However, the classical travel recommendation systems hardly prove useful. They face many problems while providing truly personalised as well as context-aware recommendations. Primarily, they rely on static data and often limited algorithms that may not encompass all of the complexity surrounding travel decisions [9, 10]. Another long-term implication is the transparencies of decision-making processes that have led to user distrust and low adoption [11, 12]. The consequence has been emerging demand for systems of higher dimensions, which are supposed to give accurate recommendations but also provide simple explanations for the recommendations they recommend.

With XAI, new avenues open that attempt to work around such problems.

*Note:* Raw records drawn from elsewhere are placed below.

(** * Inference Recommender and scikit-learn notebooks: client-side logic

    A shallow embedding of the code cells of the two notebooks that do more
    than forward a request: the merge of the three sub-records of a
    recommendation into one row, the [pandas] table built from the rows, the
    status polling loop, the generated job names, the percentile log lines
    with their metric regular expression, and the model persistence of
    [script.py].

    Python values are embedded as follows.
    - A [dict] is an insertion-ordered association list with unique keys
      ([dict_wf]); [d[k] = v] is [dict_setitem], [{**a, **b}] is a fresh dict
      updated with [a] and then with [b].
    - A raised exception is the [Raise] case of [result].
    - A [pandas.DataFrame] is its column index and its rows; a missing cell
      (NaN) is [None]. *)

From Stdlib Require Import ZArith Lia Ascii String DecimalString DecimalZ DecimalNat.
From stdpp Require Import base option list strings gmap.

Set Warnings "-abstract-large-number,-clear-no-such-hyp".


Inductive exn : Type :=
| KeyError (key : string)
| FileNotFoundError (path : string)
| UnpicklingError (path : string).

Inductive result (A : Type) : Type :=
| Ok (a : A)
| Raise (e : exn).

Arguments Ok {A} a.
Arguments Raise {A} e.

(** ** Python dictionaries *)

Module PyDict.
Section Dict.
Context {V : Type}.

(** [d.get(k)]: [None] when the key is absent. *)
Fixpoint dict_get (k : string) (d : list (string * V)) : option V :=
  match d with
  | [] => None
  | (k', v) :: d' => if decide (k = k') then Some v else dict_get k d'
  end.

(** [d[k] = v]: an existing key keeps its position, a new key goes last. *)
Fixpoint dict_setitem (k : string) (v : V) (d : list (string * V))
  : list (string * V) :=
  match d with
  | [] => [(k, v)]
  | (k', v') :: d' =>
      if decide (k = k') then (k', v) :: d' else (k', v') :: dict_setitem k v d'
  end.

(** [d.update(other)]: the items of [other] are stored in their order. *)
Definition dict_update (d other : list (string * V)) : list (string * V) :=
  fold_left (fun acc kv => dict_setitem kv.1 kv.2 acc) other d.

Definition dict_keys (d : list (string * V)) : list string := d.*1.

(** The keys of a Python dict are unique. *)
Definition dict_wf (d : list (string * V)) : Prop := NoDup (dict_keys d).

(** [{**a, **b, **c}] *)
Definition dict_unpack3 (a b c : list (string * V)) : list (string * V) :=
  dict_update (dict_update (dict_update [] a) b) c.

End Dict.
End PyDict.
Import PyDict.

XAI techniques now are taking complex AI models and making them understandable to the human user; they bridge the gap between advanced algorithms and better user comprehension [13, 14]. Among them, SHAP (SHapley Additive exPlanations) presents itself as very promising for receiving insight into what model predictions are coming down the pipe [15, 16]. SHAP values, based on ideas from game theory, offer a unified approach for understanding model outputs and make them particularly suitable for applications in travel recommendation systems [17, 18].

Many recent studies focus on multiple approaches to developing travel recommendation systems. Wang and Wang [8] suggest the integration idea of LLM and POI recommendations, which present, possible ways that could fall under multimodal recommendation, context-aware systems, to explainable AI. Oh and Lee [9] have successfully evaluated and explained tourist satisfaction concerning local festivals based on SHAP importance detection of influencing factors for visitor experiences. Such works serve as evidence of the strong interest in XAI within tourism applications.

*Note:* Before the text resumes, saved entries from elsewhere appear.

(** * Scholarly web annotation server: resolver, entity and target-graph engine

    A shallow embedding of [app/models/annotation.py] and
    [models/annotation_store.py].  Python values that come from JSON are
    modelled by the type [json]; exceptions by the type [exn]; the
    Elasticsearch client, the interpreter heap of dictionaries and the
    [needs_refresh] attribute by the record [world], threaded through a
    state-and-exception monad. *)

From stdpp Require Import base strings list gmap pretty.

Open Scope string_scope.
Open Scope list_scope.
Open Scope Z_scope.

(** ** JSON values as Python sees them after [json.loads] *)

(** Numbers are integers here; a Python [dict] is an association list in
    insertion order, with at most one binding per key. *)
#[warnings="-register-all"]
Inductive json : Type :=
| JNull
| JBool (b : bool)
| JNum (n : Z)
| JStr (s : string)
| JList (items : list json)
| JObj (fields : list (string * json)).

Definition dict := list (string * json).

(** ** Exceptions *)

(** A message is a literal or a ["... %s ..." % arg] format. *)
Inductive message : Type :=
| Msg (text : string)
| MsgFmt (before : string) (arg : json) (after : string).

Inductive exn : Type :=
| AnnotationError (msg : message) (status_code : Z)
| KeyError (key : string)
| TypeError
| ValueError
| IndexError
| AttributeError
| NotFoundError
| RecursionError.

(** [AnnotationError(message=m)] uses the default status code 400. *)
Definition AnnotationError400 (m : string) : exn := AnnotationError (Msg m) 400.

Inductive res (A : Type) : Type :=
| Ok (a : A)
| Raise (e : exn).
Arguments Ok {A} a.
Arguments Raise {A} e.

#[global] Instance res_ret : MRet res := fun A a => Ok a.
#[global] Instance res_bind : MBind res := fun A B f m =>
  match m with
  | Ok a => f a
  | Raise e => Raise e
  end.

Definition is_Ok {A} (r : res A) : bool :=
  match r with Ok _ => true | Raise _ => false end.

(** ** Python operators on JSON values *)

Fixpoint dict_get (k : string) (d : dict) : option json :=
  match d with
  | [] => None
  | (k', v) :: d' => if String.eqb k k' then Some v else dict_get k d'
  end.

Definition dict_has (k : string) (d : dict) : bool :=
  match dict_get k d with Some _ => true | None => false end.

Some of the innovative approaches were proposed for the purposes of POI recommendation and route optimization. For example, Ahmad et al. [6] proposed a stochastic approach in terms of Markov chains relating to optimised routes of travel subject to specific constraints of the user and place popularity. Liu et al. [10] proposed an interaction-enhanced and time-aware graph convolutional network, ITGCN, towards successive POI recommendations to nullify the constraints in capturing long-term preferences and dynamic timeliness issues. Zheng et al. [13] designed an MOEA for recommending tourism routes, considering the improvement of the distribution and diversity of Pareto-optimal solutions. Another promising direction is the integration of knowledge graph and sentiment analysis with the aim of enhancing the quality of recommendations. Zeng and Zheng [12] proposed a knowledge graph feature learning for tourism recommendation systems based on semantic information to elevate accuracy. Shao et al. [11] presented a Sentiment-aware Multi-modal Topic Model, SMTM, for personal travel recommendation taking into consideration the user's sentiment and multi-modal data in social media sites.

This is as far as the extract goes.